■ Data extracted from a collection ■
(* ===== verification/Ledger.v ===== *)
(** * The double-entry ledger

    Balances are never stored: an account's balance is the sum of its postings
    (AD-3). This file defines the balance the repositories' SUM queries compute,
    the shape of every journal write the repositories do ([posts]: one entry with a
    fresh cause and two opposite postings), and the ledger's invariant. *)

From Stdlib Require Import ZArith Lia.
From stdpp Require Import prelude strings.
From S2P Require Import Prelude GoStd Domain Store Effects.

(** ** Queries *)

(** SELECT COALESCE(SUM(amount), 0) FROM postings WHERE account_id = $1. *)
Definition sum_postings (db : DB) (account : string) : Z :=
  sumZ po_amount (filter (λ p, po_account p = account) (t_postings db)).

Definition entry_sum (db : DB) (entry : string) : Z :=
  sumZ po_amount (filter (λ p, po_entry p = entry) (t_postings db)).

(** [SetString(balanceText, 10)] of a sum the database rendered with ::text. *)
Definition scan_big (ctx : string) (z : Z) : M Z :=
  lift_option (big_SetString10 (big_String z))
    (ErrText ("parse " +:+ ctx +:+ " " +:+ big_String z +:+ " as integer")).

Lemma scan_big_eq ctx z : scan_big ctx z = ret z.
Proof. unfold scan_big. by rewrite big_SetString10_String. Qed.

Lemma scan_big_Ok ctx z c s a s' : scan_big ctx z c s = (Ok a, s') → a = z ∧ s' = s.
Proof. rewrite scan_big_eq. apply ret_Ok. Qed.

Ltac m_ext ::=
  match goal with
  | H : scan_big _ _ _ _ = (Ok _, _) |- _ => apply scan_big_Ok in H; destruct H; subst
  end.

Definition is_account (c : option string) (ch : Chain) (a : Asset) (t : AccountType)
    (r : AccountRow) : Prop :=
  ac_customer r = c ∧ ac_chain r = ch ∧ ac_asset r = a ∧ ac_type r = t.
#[export] Instance is_account_dec c ch a t r : Decision (is_account c ch a t r).
Proof. unfold is_account. apply _. Defined.

(** The account a WHERE on (customer_id, chain, asset, account_type) selects. *)
Definition find_account (db : DB) c ch a t : option AccountRow :=
  List.find (λ r, bool_decide (is_account c ch a t r)) (t_accounts db).

Lemma find_account_Some db c ch a t r :
  find_account db c ch a t = Some r → r ∈ t_accounts db ∧ is_account c ch a t r.
Proof.
  intros [Hin Hb]%List.find_some. split; [by apply list_elem_of_In|by apply bool_decide_eq_true in Hb].
Qed.

Lemma find_account_None db c ch a t r :
  find_account db c ch a t = None → r ∈ t_accounts db → ¬ is_account c ch a t r.
Proof.
  intros H Hin Hr. apply list_elem_of_In in Hin.
  pose proof (List.find_none _ _ H _ Hin) as Hf. simpl in Hf. by apply bool_decide_eq_false in Hf.
Qed.

(** ** The journal write every money movement does *)

(** [db'] is [db] with the entry [je], debiting [src] and crediting [dst]. *)
Record posts (db : DB) (je : JournalEntry) (src dst : string) (amount : Z) (db' : DB) : Prop := {
  posts_entries : t_journal_entries db' = t_journal_entries db ++ [je];
  posts_postings : ∃ p q, t_postings db' = t_postings db ++ [p; q] ∧
    po_entry p = je_id je ∧ po_account p = src ∧ po_amount p = - amount ∧
    po_entry q = je_id je ∧ po_account q = dst ∧ po_amount q = amount ∧
    po_id p ∉ map po_id (t_postings db) ∧ po_id q ∉ map po_id (t_postings db) ∧
    po_id p ≠ po_id q;
  posts_accounts : t_accounts db' = t_accounts db;
  posts_fresh_id : je_id je ∉ map je_id (t_journal_entries db);
  posts_fresh_cause : je_cause je ∉ map je_cause (t_journal_entries db);
  posts_src : src ∈ map ac_id (t_accounts db);
  posts_dst : dst ∈ map ac_id (t_accounts db);
}.

(** The three INSERTs of a movement, with whatever else the transaction does
    to the other tables in between. *)
Lemma posts_of_inserts db1 db1' db2 db2' db3 db3' je p q :
  insert_journal_entry je db1 = PgOk db1' →
  insert_posting p db2 = PgOk db2' → insert_posting q db3 = PgOk db3' →
  t_accounts db2 = t_accounts db1 → t_accounts db3 = t_accounts db1 →
  t_postings db2 = t_postings db1 → t_postings db3 = t_postings db2' →
  t_journal_entries db3 = t_journal_entries db1' →
  po_entry p = je_id je → po_entry q = je_id je → po_amount p = - po_amount q →
  posts db1 je (po_account p) (po_account q) (po_amount q) db3'.
Proof.
  unfold insert_journal_entry, insert_posting. intros Hj Hp Hq Ha2 Ha3 Hp2 Hp3 Hj3 Ep Eq Eneg.
  repeat match goal with
         | H : pg_require _ _ _ = PgOk _ |- _ => apply pg_require_ok in H as [? H]
         | H : PgOk _ = PgOk _ |- _ => injection H as <-
         end.
  cbn in *. rewrite Ha2, Hp2, Ha3, Hp3 in *.
  rewrite map_app in *. constructor; cbn; try done.
  eexists p, q. rewrite <-app_assoc. split_and!; set_solver.
Qed.

(** Only the journal and the postings differ. *)
Definition only_journal_differs (db db' : DB) : Prop :=
  db' = set_postings (t_postings db') (set_journal_entries (t_journal_entries db') db).

Lemma only_journal_other db db' :
  only_journal_differs db db' →
  t_customers db' = t_customers db ∧ t_accounts db' = t_accounts db ∧
  t_deposit_addresses db' = t_deposit_addresses db ∧
  t_idempotency_keys db' = t_idempotency_keys db ∧ t_deposits db' = t_deposits db ∧
  t_watcher_cursors db' = t_watcher_cursors db ∧ t_outbox_events db' = t_outbox_events db ∧
  t_crediting_policy db' = t_crediting_policy db ∧ t_token_registry db' = t_token_registry db ∧
  t_unsupported db' = t_unsupported db ∧ t_withdrawals db' = t_withdrawals db ∧
  t_thresholds db' = t_thresholds db ∧ t_chain_nonce_state db' = t_chain_nonce_state db ∧
  t_broadcast_attempts db' = t_broadcast_attempts db.
Proof. intros H. rewrite H. split_and!; reflexivity. Qed.

(** The goal [posts ...] from the three insertions in the context. *)
Ltac posts_inserts :=
  match goal with
  | Hj : insert_journal_entry _ _ = PgOk _, Hp : insert_posting ?p _ = PgOk _,
    Hq : insert_posting ?q _ = PgOk _ |- posts _ _ _ _ _ _ =>
      refine (posts_of_inserts _ _ _ _ _ _ _ _ _ Hj Hp Hq _ _ _ _ _ _ _ _);
      cbn; (reflexivity || lia)
  end.

(** ** The invariant of the ledger *)

Record ledger_ok (db : DB) : Prop := {
  lo_entry_ids : NoDup (map je_id (t_journal_entries db));
  lo_causes : NoDup (map je_cause (t_journal_entries db));
  lo_posting_ids : NoDup (map po_id (t_postings db));
  lo_posting_entry : ∀ p, p ∈ t_postings db → po_entry p ∈ map je_id (t_journal_entries db);
  lo_posting_account : ∀ p, p ∈ t_postings db → po_account p ∈ map ac_id (t_accounts db);
  lo_balanced : ∀ e, entry_sum db e = 0;
  lo_account_ids : NoDup (map ac_id (t_accounts db));
  lo_account_keys : ∀ a b, a ∈ t_accounts db → b ∈ t_accounts db → same_account a b → a = b;
}.

Lemma is_account_unique db c ch a t r r' :
  ledger_ok db → r ∈ t_accounts db → r' ∈ t_accounts db →
  is_account c ch a t r → is_account c ch a t r' → r = r'.
Proof.
  intros Hok Hr Hr' (? & ? & ? & ?) (? & ? & ? & ?). eapply lo_account_keys; eauto.
  unfold same_account. split_and!; congruence.
Qed.

(** With unique accounts, the row found is the only candidate. *)
Lemma find_account_eq db c ch a t r :
  ledger_ok db → r ∈ t_accounts db → is_account c ch a t r → find_account db c ch a t = Some r.
Proof.
  intros Hok Hr Hi. destruct (find_account db c ch a t) as [r'|] eqn:F.
  - apply find_account_Some in F as [Hr' Hi']. f_equal. eapply is_account_unique; eauto.
  - by destruct (find_account_None _ _ _ _ _ _ F Hr).
Qed.

Lemma filter_none {X} (P : X → Prop) `{∀ x, Decision (P x)} (l : list X) :
  (∀ x, x ∈ l → ¬ P x) → filter P l = [].
Proof.
  induction l as [|x l IH]; intros Hn; [done|].
  rewrite filter_cons_False by (apply Hn; set_solver). apply IH. set_solver.
Qed.

(** The effect of a movement on every balance. *)
Lemma posts_balance db je src dst amount db' a :
  posts db je src dst amount db' →
  sum_postings db' a =
    sum_postings db a + (if decide (dst = a) then amount else 0)
    - (if decide (src = a) then amount else 0).
Proof.
  intros [_ (p & q & Hp & E1 & E2 & E3 & E4 & E5 & E6 & _) _ _ _ _ _].
  unfold sum_postings. rewrite Hp, filter_app, sumZ_app, filter_cons, filter_cons, filter_nil.
  rewrite E2, E5. repeat case_decide; simpl; lia.
Qed.

Lemma posts_entry_sum db je src dst amount db' e :
  posts db je src dst amount db' → entry_sum db' e = entry_sum db e.
Proof.
  intros [_ (p & q & Hp & E1 & E2 & E3 & E4 & E5 & E6 & _) _ _ _ _ _].
  unfold entry_sum. rewrite Hp, filter_app, sumZ_app, filter_cons, filter_cons, filter_nil.
  rewrite E1, E4. repeat case_decide; simpl; lia.
Qed.

(** A key that does not repeat selects at most one element. *)
Lemma filter_key_le_1 {X K} `{EqDecision K} (key : X → K) (k : K) (l : list X) :
  NoDup (map key l) → (length (filter (λ x, key x = k) l) <= 1)%nat.
Proof.
  induction l as [|x l IH]; intros Hnd; [simpl; lia|]. apply NoDup_cons in Hnd as [Hx Hnd].
  rewrite filter_cons. case_decide as E; [|by apply IH].
  rewrite filter_none; [simpl; lia|]. intros y Hy Ey. apply Hx. apply list_elem_of_fmap.
  exists y. split; [congruence|done].
Qed.

Lemma NoDup_snoc {X} (l : list X) x : NoDup (l ++ [x]) ↔ NoDup l ∧ x ∉ l.
Proof.
  rewrite NoDup_app. split; [set_solver|]. intros [H1 H2]. split_and!; [done|set_solver|].
  apply NoDup_singleton.
Qed.

Lemma posts_ledger_ok db je src dst amount db' :
  posts db je src dst amount db' → ledger_ok db → ledger_ok db'.
Proof.
  intros HP []. pose proof (λ e, posts_entry_sum _ _ _ _ _ _ e HP) as Hsum.
  destruct HP as [He (p & q & Hp & E1 & E2 & E3 & E4 & E5 & E6 & F1 & F2 & F3) Ha Fi Fc Hs Hd].
  constructor; rewrite ?He, ?Hp, ?Ha, ?map_app; simpl; try done.
  - by apply NoDup_snoc.
  - by apply NoDup_snoc.
  - change [po_id p; po_id q] with ([po_id p] ++ [po_id q]). rewrite app_assoc.
    rewrite !NoDup_snoc. set_solver.
  - set_solver.
  - set_solver.
  - intros e. by rewrite Hsum.
Qed.

(** Statements that leave the three ledger tables alone. *)
Definition same_ledger (db db' : DB) : Prop :=
  t_journal_entries db' = t_journal_entries db ∧ t_postings db' = t_postings db ∧
  t_accounts db' = t_accounts db.

Lemma same_ledger_ok db db' : same_ledger db db' → ledger_ok db → ledger_ok db'.
Proof.
  intros (He & Hp & Ha) []. constructor; unfold entry_sum in *; rewrite ?He, ?Hp, ?Ha; done.
Qed.

Lemma same_ledger_balance db db' a : same_ledger db db' → sum_postings db' a = sum_postings db a.
Proof. intros (_ & Hp & _). unfold sum_postings. by rewrite Hp. Qed.

(** The ledger as a whole nets to zero: nothing is minted or lost. *)
Lemma sumZ_filter_split {X} (P : X → Prop) `{∀ x, Decision (P x)} f (l : list X) :
  sumZ f l = sumZ f (filter P l) + sumZ f (filter (λ x, ¬ P x) l).
Proof.
  induction l as [|x l IH]; [done|]. rewrite !filter_cons. simpl.
  repeat case_decide; simpl; try tauto; lia.
Qed.

Lemma total_by_key {X K} `{EqDecision K} (f : X → Z) (key : X → K) ks (l : list X) :
  NoDup ks → (∀ x, x ∈ l → key x ∈ ks) →
  sumZ f l = sumZ (λ k, sumZ f (filter (λ x, key x = k) l)) ks.
Proof.
  revert l. induction ks as [|k ks IH]; intros l Hnd Hin.
  { destruct l; [done|]. exfalso. specialize (Hin x). set_solver. }
  apply NoDup_cons in Hnd as [Hk Hnd]. simpl.
  rewrite (sumZ_filter_split (λ x, key x = k) f l). f_equal.
  rewrite (IH (filter (λ x, key x ≠ k) l)); [|done|].
  - apply sumZ_ext. intros k' Hk'. rewrite list_filter_filter. f_equal.
    apply list_filter_iff. intros x. split; [naive_solver|].
    intros E. split; [done|]. intros E'. apply Hk. by rewrite <-E', E.
  - intros x [Hne Hx]%list_elem_of_filter. specialize (Hin x Hx). set_solver.
Qed.

Lemma ledger_total_zero db : ledger_ok db → sumZ po_amount (t_postings db) = 0.
Proof.
  intros []. rewrite (total_by_key po_amount po_entry (map je_id (t_journal_entries db))) by done.
  apply sumZ_zero. intros e _. apply lo_balanced0.
Qed.

Lemma accounts_total_zero db :
  ledger_ok db → sumZ (sum_postings db) (map ac_id (t_accounts db)) = 0.
Proof.
  intros H. rewrite <-(ledger_total_zero db H). destruct H.
  by rewrite (total_by_key po_amount po_account (map ac_id (t_accounts db))) by done.
Qed.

■ INSTRUCTIONS FOR THE TASK ■
Every line of the records that includes the word "Import" should be gathered.

■ SOLUTION TO THE EXERCISE ■
From Stdlib Require Import ZArith Lia.
From stdpp Require Import prelude strings.
From S2P Require Import Prelude GoStd Domain Store Effects.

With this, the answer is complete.